# clinton



## clintonking2.0 (Apr 19, 2011)

Friday Went 1 for 4 and brother 0 for 1. Seen a few others hook up to.


----------



## Lubbs (Jan 7, 2012)

What did you use for bait ? I'm here now and have tried yarn balls ,spawn, waxies and all I caught was the elusive oak tree branch


----------



## clintonking2.0 (Apr 19, 2011)

Waxies


----------



## jacks300ultra (Mar 24, 2011)

my boys and i went today they struck out i went 1 for 3 all on spawn my lone fish was only 13 in lol but pretty tight lines too all


----------



## clintonking2.0 (Apr 19, 2011)

Hey chuck or kip are you in the forum ?


----------



## clintonking2.0 (Apr 19, 2011)

Great job guys, I've never fished spawn there I have a magic bait and I c&r only
so I never have "fresh" spawn.


----------



## Maverick1 (Jan 28, 2009)

Kip does everything on his forum.


----------



## no lead (Jul 28, 2005)

please dont tell me there is more than one kip on here. i thought i was the only one.


----------



## Spin to Win (Dec 7, 2010)

I heard Kip Winger frequents these parts. 

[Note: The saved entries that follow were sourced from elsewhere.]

(** Past the gate, the result carries the issues of the verifier, run on
    the storages as they were. *)
Lemma autoFixGoldHEN_reports w :
  fst (shouldApplyPluginsFix w) = Ok true ->
  exists t,
    autoFixGoldHEN chain w
    = (Ok (issues_result
             (VerificationReport.issues
                (report_of false false
                   (is_item (localStorage w !! "ExploitLoaded") "yes")))),
       append_trace w t)
    /\ forallb quiet t = true.
Proof.
  intros [Hl Hs]%shouldApplyPluginsFix_true.
  unfold autoFixGoldHEN. rewrite bind_log.
  set (w1 := append_trace w _).
  assert (shouldApplyPluginsFix w1 = (Ok true, w1)) as Egate.
  { rewrite shouldApplyPluginsFix_run. unfold is_item.
    cbn [w1 append_trace localStorage sessionStorage].
    by rewrite (bool_decide_eq_false_2 _ Hl), (bool_decide_eq_false_2 _ Hs). }
  unfold try_catch. rewrite (bind_Ok _ _ _ _ _ Egate). cbn [negb].
  rewrite !bind_log, bind_sleep, bind_log.
  match goal with
  | |- context [bind (fixGoldHENPlugins chain) ?k ?w'] =>
      destruct (fixGoldHENPlugins_safe chain w') as (b & t1 & E1 & F1);
      rewrite (bind_Ok _ k _ _ _ E1)
  end.
  assert (forall (k : unit -> M FixResult.t) w',
            exists t2,
              bind (if negb b
                    then log "Warning: Plugins fix failed, but continuing..."
                    else ret tt) k w'
              = k tt (append_trace w' t2)
              /\ forallb quiet t2 = true) as Hwarn.
  { intros k w'. destruct b; cbn [negb].
    - exists []. by rewrite bind_ret, append_trace_nil.
    - eexists. rewrite bind_log. by split. }
  match goal with
  | |- context [bind (if negb b then _ else _) ?k ?w'] =>
      destruct (Hwarn k w') as (t2 & E2 & F2); rewrite E2; clear E2
  end.
  cbv beta. rewrite bind_log.
  match goal with
  | |- context [bind (optimizeGoldHENConfig chain) ?k ?w'] =>
      destruct (optimizeGoldHENConfig_safe chain w') as (b3 & t3 & E3 & F3);
      rewrite (bind_Ok _ k _ _ _ E3)
  end.
  rewrite bind_log.
  match goal with
  | |- context [bind verifyFixApplication ?k ?w'] =>
      rewrite (bind_Ok _ k _ _ _ (verifyFixApplication_run w'))
  end.
  clear Egate. unfold w1. cbn [append_trace localStorage sessionStorage].
  unfold is_item.
  rewrite !(bool_decide_eq_false_2 _ Hl), !(bool_decide_eq_false_2 _ Hs).
  cbn [report_of VerificationReport.success forallb VerificationCheck.success
       andb].
  rewrite bind_log. unfold ret. rewrite !append_trace_app.
  eexists. split; [reflexivity|].
  rewrite !forallb_app, F1, F2, F3. reflexivity.
Qed.

End OrchestratorRuns.

(** X16. When the gate is closed ([shouldApplyPluginsFix] returns false),
    [autoFixGoldHEN] returns success=true, skipped=true at once: it logs
    two lines, issues no system call, does not wait, and leaves both
    storages as they were. *)
Theorem autoFixGoldHEN_skips (chain : Chain) (w : world) :
  fst (shouldApplyPluginsFix w) = Ok false ->
  autoFixGoldHEN chain w
  = (Ok skipped_result,
     append_trace w
       [ Log "=== Starting Auto GoldHEN Fix ===";
         Log "GoldHEN plugins fix already applied this session, skipping..." ]).
Proof.
  intros Hgate. rewrite shouldApplyPluginsFix_run in Hgate.
  cbn [fst] in Hgate. injection Hgate as Hgate.
  unfold autoFixGoldHEN. rewrite bind_log. unfold try_catch.
  erewrite bind_Ok; [|apply shouldApplyPluginsFix_run].
  cbn [append_trace localStorage sessionStorage]. rewrite Hgate. cbn [negb].
  rewrite bind_log. unfold ret. by rewrite append_trace_app.
Qed.

Lemma autoFixGoldHEN_skips_witness :
  fst (shouldApplyPluginsFix marked_world) = Ok false
  /\ autoFixGoldHEN idle_chain marked_world
     = (Ok skipped_result,
        append_trace marked_world
          [ Log "=== Starting Auto GoldHEN Fix ===";
            Log "GoldHEN plugins fix already applied this session, skipping..." ]).
Proof.
  split; [reflexivity|].
  apply (autoFixGoldHEN_skips idle_chain marked_world). reflexivity.
Defined.

(** X17. On every run, whatever the calls answer, [autoFixGoldHEN]
    returns either the skipped result or a failure with the issues of the
    verifier, never the result of a successful application; it leaves
    both storages as they were, so the gate is after the run where it was
    before it. *)
Theorem autoFixGoldHEN_gate_unchanged (chain : Chain) (w : world) :
  exists r t,
    autoFixGoldHEN chain w = (Ok r, append_trace w t)
    /\ (r = skipped_result
        \/ exists loaded,
             r = issues_result
                   (VerificationReport.issues (report_of false false loaded)))
    /\ FixResult.verified r = None
    /\ (FixResult.success r = true <-> FixResult.skipped r = Some true)
    /\ localStorage (append_trace w t) = localStorage w
    /\ sessionStorage (append_trace w t) = sessionStorage w
    /\ fst (shouldApplyPluginsFix (append_trace w t))
       = fst (shouldApplyPluginsFix w).
Proof.
  destruct (fst (shouldApplyPluginsFix w)) as [[|]|e] eqn:Egate.
  - destruct (autoFixGoldHEN_reports chain w Egate) as (t & E & _).
    eexists _, t. split; [exact E|]. split; [right; eauto|].
    rewrite shouldApplyPluginsFix_run in Egate |- *.
    repeat split; try done.
  - eexists _, _. split; [by apply autoFixGoldHEN_skips|].
    split; [by left|].
    rewrite shouldApplyPluginsFix_run in Egate |- *.
    repeat split; try done.
  - rewrite shouldApplyPluginsFix_run in Egate. done.
Qed.

(** X18. [forceReapplyFix] never succeeds: on every run it returns
    success=false with the three checks of the verifier as issues, the
    flag and [ExploitLoaded] being removed from both storages before the
    fix is run again; they are still absent after it. *)
Theorem forceReapplyFix_fails (chain : Chain) (w : world) :
  exists w',
    forceReapplyFix chain w
    = (Ok (issues_result
             [local_flag_not_set; session_flag_not_set; exploit_not_loaded]),
       w')
    /\ localStorage w' = delete "ExploitLoaded" (delete flag_key (localStorage w))
    /\ sessionStorage w'
       = delete "ExploitLoaded" (delete flag_key (sessionStorage w))
    /\ fst (shouldApplyPluginsFix w') = Ok true
    /\ exists t, trace w' = trace w ++ t.
Proof.
  set (w0 := append_trace w [Log "Force reapplying GoldHEN fix..."]).
  set (w1 := with_session (delete "ExploitLoaded")
               (with_local (delete "ExploitLoaded")
                  (append_trace
                     (with_session (delete flag_key)
                        (with_local (delete flag_key) w0))
                     [Log "GoldHEN plugins fix flag reset"]))).
  assert (forceReapplyFix chain w = autoFixGoldHEN chain w1) as ->
    by reflexivity.
  assert (localStorage w1
          = delete "ExploitLoaded" (delete flag_key (localStorage w))) as Hl
    by reflexivity.
  assert (sessionStorage w1
          = delete "ExploitLoaded" (delete flag_key (sessionStorage w))) as Hs
    by reflexivity.
  assert (fst (shouldApplyPluginsFix w1) = Ok true) as Hgate.
  { apply shouldApplyPluginsFix_true. rewrite Hl, Hs. unfold flag_key.
    rewrite !(lookup_delete_ne _ "ExploitLoaded") by done.
    by rewrite !lookup_delete_eq. }
  destruct (autoFixGoldHEN_reports chain w1 Hgate) as (t & E & _).
  rewrite Hl, lookup_delete_eq in E.
  exists (append_trace w1 t). split; [exact E|].
  split; [exact Hl|]. split; [exact Hs|]. split.
  - rewrite shouldApplyPluginsFix_run.
    rewrite shouldApplyPluginsFix_run in Hgate. exact Hgate.
  - cbn [trace append_trace w1 with_session with_local w0].
    eexists. rewrite <- !app_assoc. reflexivity.
Qed.

(** X19. [verifyFixApplication] changes nothing; right after
    [markPluginsFixApplied] it succeeds exactly when the local storage
    holds ExploitLoaded = 'yes', and right after [resetPluginsFixFlag] it
    fails, with the two flag checks among its issues. *)
Theorem verifyFixApplication_after_mark (w : world) :
  (exists r, verifyFixApplication w = (Ok r, w)
             /\ length (VerificationReport.checks r) = 3%nat
             /\ (VerificationReport.success r = true
                 <-> VerificationReport.issues r = []))
  /\ (exists r, verifyFixApplication (snd (markPluginsFixApplied w))
                = (Ok r, snd (markPluginsFixApplied w))
                /\ VerificationReport.success r
                   = is_item (localStorage w !! "ExploitLoaded") "yes")
  /\ (exists r third, verifyFixApplication (snd (resetPluginsFixFlag w))
                      = (Ok r, snd (resetPluginsFixFlag w))
                      /\ VerificationReport.success r = false
                      /\ VerificationReport.issues r
                         = local_flag_not_set :: session_flag_not_set :: third).
Proof.
  split; [|split].
  - eexists. split; [apply verifyFixApplication_run|]. split; [done|].
    destruct (is_item (localStorage w !! flag_key) "true"),
      (is_item (sessionStorage w !! flag_key) "true"),
      (is_item (localStorage w !! "ExploitLoaded") "yes"); by cbn.
  - eexists. split; [apply verifyFixApplication_run|].
    change (localStorage (snd (markPluginsFixApplied w)))
      with (<[flag_key := "true"]> (localStorage w)).
    change (sessionStorage (snd (markPluginsFixApplied w)))
      with (<[flag_key := "true"]> (sessionStorage w)).
    rewrite !lookup_insert_eq. unfold flag_key.
    rewrite lookup_insert_ne by done. unfold is_item at 1 2.
    rewrite !bool_decide_eq_true_2 by done. cbn. by rewrite andb_true_r.
  - eexists _, _. split; [apply verifyFixApplication_run|].
    change (localStorage (snd (resetPluginsFixFlag w)))
      with (delete flag_key (localStorage w)).
    change (sessionStorage (snd (resetPluginsFixFlag w)))
      with (delete flag_key (sessionStorage w)).
    rewrite !lookup_delete_eq. unfold is_item at 1 2.
    rewrite !bool_decide_eq_false_2 by done. by split.
Qed.

(** ** Writing the canonical configuration, and the debug report *)

Section Canonical.


End Canonical.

Winger anybody? 17? Don't act like you don't crank Headed for a Heartbreak everytime you hear it...


----------



## opjones (Oct 15, 2007)

Upper Clinton in Rochester was clear and running moderate, saw a few Kayakers enjoying the afternoon


----------



## Thebax (Apr 19, 2011)

She's only 17 17!!!!


_OutdoorHub Mobile, the information engine of the outdoors._


----------



## Spin to Win (Dec 7, 2010)

"....and just when I thought she was comin' to my door..."

I hit up the Clinton yesterday for a couple of hours, and blanked. Water temp was 47, and I thought I'd find some fish on, or near redds. Not the case. They weren't hitting in the holes either. Water had a slight stain and was perfect for lure fishing. My guess is that they were on the move. 

Anybody have any reports from the dam? Were they crashing it yesterday or the day before?


----------



## crdp84 (Jul 6, 2011)

Spin to Win said:


> "....and just when I thought she was comin' to my door..."
> 
> I hit up the Clinton yesterday for a couple of hours, and blanked. Water temp was 47, and I thought I'd find some fish on, or near redds. Not the case. They weren't hitting in the holes either. Water had a slight stain and was perfect for lure fishing. My guess is that they were on the move.
> 
> Anybody have any reports from the dam? Were they crashing it yesterday or the day before?


Got there around 8:30. The parkinglot was packed, may have been 7 or 8 open spots. I looked around and no one was doing much so I went down stream. Hit 2 by 10 and saw one more get caught up from me but nothing after that. When I left around 11:30 the news van was there talking to people at the dam. 

Outdoor Hub mobile, the outdoor information engine


----------